== Work required ==
Only one stretch of the data below is needed. Output the lines from the one with "documented; the console" up to and including the one with "- Start: the", exactly as they stand.

────────

(** * go-stl: BST, TreeMap, Trie and Graph

    A shallow embedding of the four core containers of the [stl] package
    (the BST, the TreeMap, the Trie and the Graph, with the part of the
    Set that the Graph calls) and the properties of their specification.

    Conventions of the embedding:
    - a Go [int] is a [Z]; the counters of the package count nodes that
      are allocated on the heap, so they stay far below [2^63] and the
      wrap-around of the machine integer is never reached;
    - a nilable node pointer is an inductive tree with a [Nil] leaf; the
      trees are exclusively owned (no node is reachable along two paths),
      so in-place mutation is modelled by returning the rebuilt node;
    - a field mutated by a helper ([Size], [visited], [result]) is threaded
      through the helper explicitly;
    - a Go map is a [gmap], a [map[T]bool] that is only read with
      [m[k]] is a [gset]; the order of a [range] over a map, which Go
      leaves unspecified, is a parameter of the function that ranges;
    - a recursion that Go bounds only by the call stack takes a [fuel]
      and returns [None] when it is exhausted. *)

From stdpp Require Import base numbers option list gmap sets relations sorting.
From Stdlib Require Import ZArith Lia Strings.Byte.

Local Open Scope Z_scope.

Set Warnings "-clear-no-such-hyp".

(* ===================================================================== *)
(** * Binary search tree (bst.go)                                        *)
(* ===================================================================== *)

Module BST.

Section Defs.
Context {T : Type} `{EqDecision T}.

(** [BSTNode[T]]: a nil pointer is [Nil]. *)
Inductive BSTNode : Type :=
| Nil : BSTNode
| Node (Value : T) (Left Right : BSTNode) : BSTNode.

(** [BST[T]] *)
Record BST : Type := mkBST {
  Root : BSTNode;
  Less : T -> T -> bool;
  Size : Z
}.

(** What a lookup that dereferences its result can do: [Select] returns
    [(zero, false)] out of range, and otherwise reads [result.Value],
    which panics when [selectRecursive] returned nil. *)
Inductive Lookup : Type :=
| Found (v : T)
| NotFound
| NilDeref.

Definition NewBST (less : T -> T -> bool) : BST :=
  {| Root := Nil; Less := less; Size := 0 |}.
(** * vscode-epubcheck: the EPUBCheck runner and the diagnostics mapper

    A shallow embedding of [EpubCheckRunner] (epubcheckRunner.ts) and
    [DiagnosticsProvider] (diagnosticsProvider.ts), with the properties of
    the design document stated over it.

    Conventions of the embedding.
    - JavaScript strings are [string], one character per code unit;
      [.length] is [String.length].
    - The line and the column of a location are JavaScript numbers, as
      [JSON.parse] delivers them: IEEE 754 binary64 values, on which the
      mapper subtracts, adds and compares ([JsNumber], over the Standard
      Library's [SpecFloat]).
    - The other numbers of the code (exit code, counter, timeout, clock)
      are integers: [Z], or [nat] for the loop counter.
    - A statement that may throw returns [Try A]; [try { } catch { }] is a
      [match] on it.
    - The one unbounded loop ([getUniquePath]) takes fuel and returns
      [option]: [None] is "out of fuel", and [getUniquePath_total] shows
      that it never happens.
    - The file system is a finite map from absolute paths to file contents,
      together with the renames and the removals that the operating system
      refuses. Paths are normalised: no trailing slash, no empty segment. *)

From stdpp Require Import gmap strings list fin_maps pretty.
From Stdlib Require Import ZArith Lia Ascii String SpecFloat.
(* ===== verification/Prelude.v ===== *)
(** * A verification of the xv6 system of this repository

    src/xv6 is the x86 teaching system xv6 with the extensions of a course: exit
    states of processes, dup2 and date, lazy allocation of memory, and a scheduler
    with two priorities and linked run queues.  src/syscalls has three POSIX
    programs.  This library models the C code, component by component: the boot
    loader, the kernel, mkfs, the user programs and the POSIX programs, and proves
    what makes them correct.

    ** The program and the files

    The kernel:
    - Machine: constants and structs (param.h, mmu.h, memlayout.h, proc.h, x86.h,
      spinlock.h) and byte memory with 32-bit loads and stores.
    - StringC (string.c): memmove, memset and the string routines on byte memory.
    - Spinlock (spinlock.c, mycpu and cpuid of proc.c): CPUs, interrupt flags,
      locks.  State [hw]; all CPUs, the locks and which CPU executes.
    - Kalloc (kalloc.c): the free list inside the free pages.  State [vmst].
    - Vm (vm.c): page tables in byte memory.  VmInv, VmSpec and VmFrame: ownership
      of pages, what allocuvm and deallocuvm promise, what vm code leaves alone.
    - ProcQueue, Proc (proc.c): the queues, and every operation on the process
      table.  State [kst].  RunQueue and ProcRun: critical sections under
      ptable.lock; Sched and SchedSys: all interleavings of the CPUs; ProcSpec:
      wakeup, setprio, kill.
    - UserMem (the page fault of trap.c) and Trap (trap.c, syscall.c, sysproc.c,
      the exit state macros of user/user.h).
    - FsState, Pipe (pipe.c), Sleeplock (sleeplock.c): state [fstate] of files,
      pipes and sleep locks; the kernel with its files is [world].
    - Disk, Bio (bio.c, memide.c), Ide (ide.c), Log (log.c), Fs (fs.c), File
      (file.c), Exec (exec.c, loaduvm), Sysfile (sysfile.c).  State [low]: buffers,
      log, inodes, super block, disk, and the history of the accesses to devices, which the code does not read
      and from which the laws of the devices tell what they hold.  Dinode: the bytes of an inode on the disk.
    - Console (console.c), Kbd (kbd.c, uart.c), Cmos (the clock in lapic.c).
    - Kernel: the file system as the interfaces that proc.c, trap.c and syscall.c
      use, and the kernel on IDE disk, console and clock.
    - FsLogic: rules for calls that meet no contention.  On them, from the bottom
      up: BufList and Cache (the buffer cache), LogSpec, LogCrash and LogWrite (the
      log), BallocSpec (the bitmap), InodeSpec (ilock, readi, iget, iput), DirSpec
      (directories and namei), BmapSpec and WriteSpec (files that grow, writei);
      PathSpec, FileRef and ConsoleSpec: paths, file table and console.

    Start and tools:
    - Boot (bootmain.c), Apic (lapic.c, ioapic.c, picirq.c), Mp (mp.c), Start
      (main.c, tvinit and idtinit) and StartSpec.  State [sys]: the kernel with its
      controllers.
    - Posix: the system calls of programs on the host.  Mkfs (mkfs.c), MkfsSpec and
      MkfsImage: the image as an array of blocks, and the files in it; ImageBoot:
      a kernel that starts on that image.

    User programs (src/xv6/user):
    - User (ulib.c, printf.c), Umalloc and UmallocSpec (umalloc.c), Grep (grep.c),
      Utils (wc.c, cat.c, echo.c), Programs (ls.c, init.c and the programs of a few
      calls), Sh (sh.c) with ShSpec and ShPrint (the parser) and ShRun (execution).

    The programs of src/syscalls: MergeFiles and MergeSpec, ExecLines and ExecSpec,
    MergeTee and MergeTeeSpec.

    Witness, FsWitness, UserWitness, BootWitness and ImageWitness apply the theorems
    to concrete machines, disks and inputs.

    Components meet at classes: [FileLayer] (what processes ask of files),
    [SysFile] and [Devices] (what trap and syscall ask of file calls and devices),
    [BlockDev] (what the cache asks of a disk driver; [DiskOk] is the law the cache
    theorems need, and memide.c satisfies it), [DevSw] (device files; the
    console is its instance), [Ports] (the ports of the devices, with the law
    [PortsOk]: every access is answered, is recorded and changes nothing else of the kernel, and the CRT
    controller has an index and a data register), [Symbols] (addresses from the
    linker), [BootPorts] with [BootDisk] (the disk the boot loader reads), [Mmio] with
    [IoapicOk] and [ApicOk] (the registers of the interrupt controllers; accesses to the local APIC are
    answered and recorded), [Calls]
    (the system calls of small user programs), [HasPx] (a program's state that
    contains the POSIX calls), [ErrText] (the messages of perror).

    ** How code is modelled

    A C function of the kernel is a definition in a state monad ([M] below) whose
    outcome is a result, a panic with its message (without the newline), a processor
    fault, a switch to another thread, or endless waiting ([Spin]).  Integers keep
    their width: [u32], [s32], [u8] are written where C wraps around.  Pointers into
    arrays of structs are indices, null is [None] or 0; structs are records, and an
    assignment is a setter.  Memory that the hardware or several views share
    (pages, page tables, the free list, user memory) is byte memory.

    A function that gives up the CPU ends in [Swtch]; what it does when it is
    resumed is the definition with suffix [_resume] (sleep, yield, wait, pipes,
    sleep locks, begin_op, iderw, consoleread).  The steps of Sched, Sleeplock, Spinlock, Kalloc,
    Pipe and FileRef interleave such pieces in any order.

    Code that copies to or from a buffer of its caller (pipes, readi, writei, the console) takes the access to
    the buffer as an argument; for system calls it is user memory.  An access of the kernel to user memory that faults is
    made again after the handler; two tries are enough, since an access that faults twice faults for ever (UserMem).

    While the boot CPU waits for another CPU, the other CPUs run (Start): which of them got INIT and STARTUP is read
    off the writes to the local APIC, and such a CPU executes entryother.S, which checks nothing but faults when its
    code, page directory, stack or entry is not what startothers should have put there.

    A user program runs in the monad [U] of User: it returns, exits with a code, does
    not end, or faults.  Its descriptors deliver their bytes in pieces of any size,
    and with Posix also accept them so.  A [char*] that is only read is the list of the
    characters from there on.  Processes that a program starts are a tree of
    system calls (Sh) or a trace with descriptor tables (ExecLines, MergeTee).
    getopt, access and the POSIX calls are parameters.

    Loops that are not over a list carry fuel: the number of pages or characters
    they can visit (Vm, StringC), NBUF + 1 for the list of buffers (BufList shows
    that it is enough), the length of the path plus one (PathSpec shows that more
    makes no difference), n / BSIZE + 3 for the blocks that readi and writei visit
    (InodeSpec and WriteSpec show that they return), one more than the characters of
    the line for the kill key, one more than the sectors of a segment (Boot), than the
    bytes to append (Mkfs), than the buffer for a line (ExecLines) and than the bytes a
    file still has (MergeFiles), the length of the text plus two for the loop over lines
    (ExecLines).  Loops that wait for a device,
    and the loop over the multiprocessor table, which need not end, take the number of
    tries as a parameter.  Running out is an outcome of its own, never a result, so
    a theorem that a call returns also says that the fuel is enough.

    ** What the theorems show

    - Scheduling: in every interleaving of the CPUs the queues hold exactly the
      runnable processes, a process runs on at most one CPU, the scheduler picks by
      priority; the linked queues are FIFO queues; wakeup, setprio and kill do what
      they promise.
    - Locks: spin locks and sleep locks exclude, interrupts nest.
    - Memory: pages are never handed out twice; growing, shrinking and faulting in
      memory change exactly the pages they should, and no page is lost when they fail.
    - Files: a pipe is a FIFO channel under all interleavings of its readers and writers; the buffer cache is coherent; transactions
      are atomic under crashes, also crashes of the recovery; blocks are allocated
      once; readi returns the bytes of a file, writei replaces the given bytes and
      nothing else and keeps the inode on the disk in step, namei reaches the inode
      of a path; the counts of the file table are right; paths are split as
      documented; the console is a line editor and its cursor stays on the screen.
    - Images: mkfs builds the files it is given, and a kernel that starts on the image
      reads each of them back through its path.
    - Start: the boot loader loads the ELF image; the table of processors is read
      as it is; every other CPU is started once, through the local APIC and on its own stack; the gates of the interrupt table.
    - User programs: malloc hands out disjoint memory and keeps its contents, for all sizes up to 2^31 - 16
      (larger ones go wrong in sbrk or in malloc itself, as is shown); the shell's
      parser ends with a well-formed command and reads back what is printed, and
      execution wires redirections and pipes as the command says; grep's matcher decides
      its patterns.
    - src/syscalls: the merge is a round robin over lines for all buffer sizes and
      pieces; exec_lines runs exactly the commands of its input, within the limit;
      merge_tee_exec connects the three programs and nothing else.
    - Errors of the code: sbrk to zero, kill of an unused entry, page faults of the
      kernel without memory, the reservation of log space, sizes that overflow in
      malloc, an unknown entry of the multiprocessor table and lines that grep loses are
      shown to go wrong as the code is written.

    The theorems of Cache, LogSpec, LogCrash, LogWrite, BallocSpec, InodeSpec, DirSpec,
    BmapSpec, WriteSpec and ImageBoot are about calls of one process that finds the
    locks it needs free; the disk writes one block at a time, each whole.

    ** Not modelled

    Output of cprintf and panic at their calls (cprintf itself is in Console); assembly
    (its effect is the outcome [Swtch], the argument of trap, the jump that ends
    bootmain, and for entryother.S the call of mpenter); microdelay, which has no body; getcallerpcs and procdump, which only serve
    debugging; the test programs (usertests.c, forktest.c, stressfs.c and the tests
    of the course), which are inputs to the system rather than parts of it. *)
From stdpp Require Export base numbers list gmap strings.
From Stdlib Require Export ZArith Lia FunctionalExtensionality.
Open Scope Z_scope.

────────

== Reply ==
      documented; the console is a line editor and its cursor stays on the screen.
    - Images: mkfs builds the files it is given, and a kernel that starts on the image
      reads each of them back through its path.
    - Start: the boot loader loads the ELF image; the table of processors is read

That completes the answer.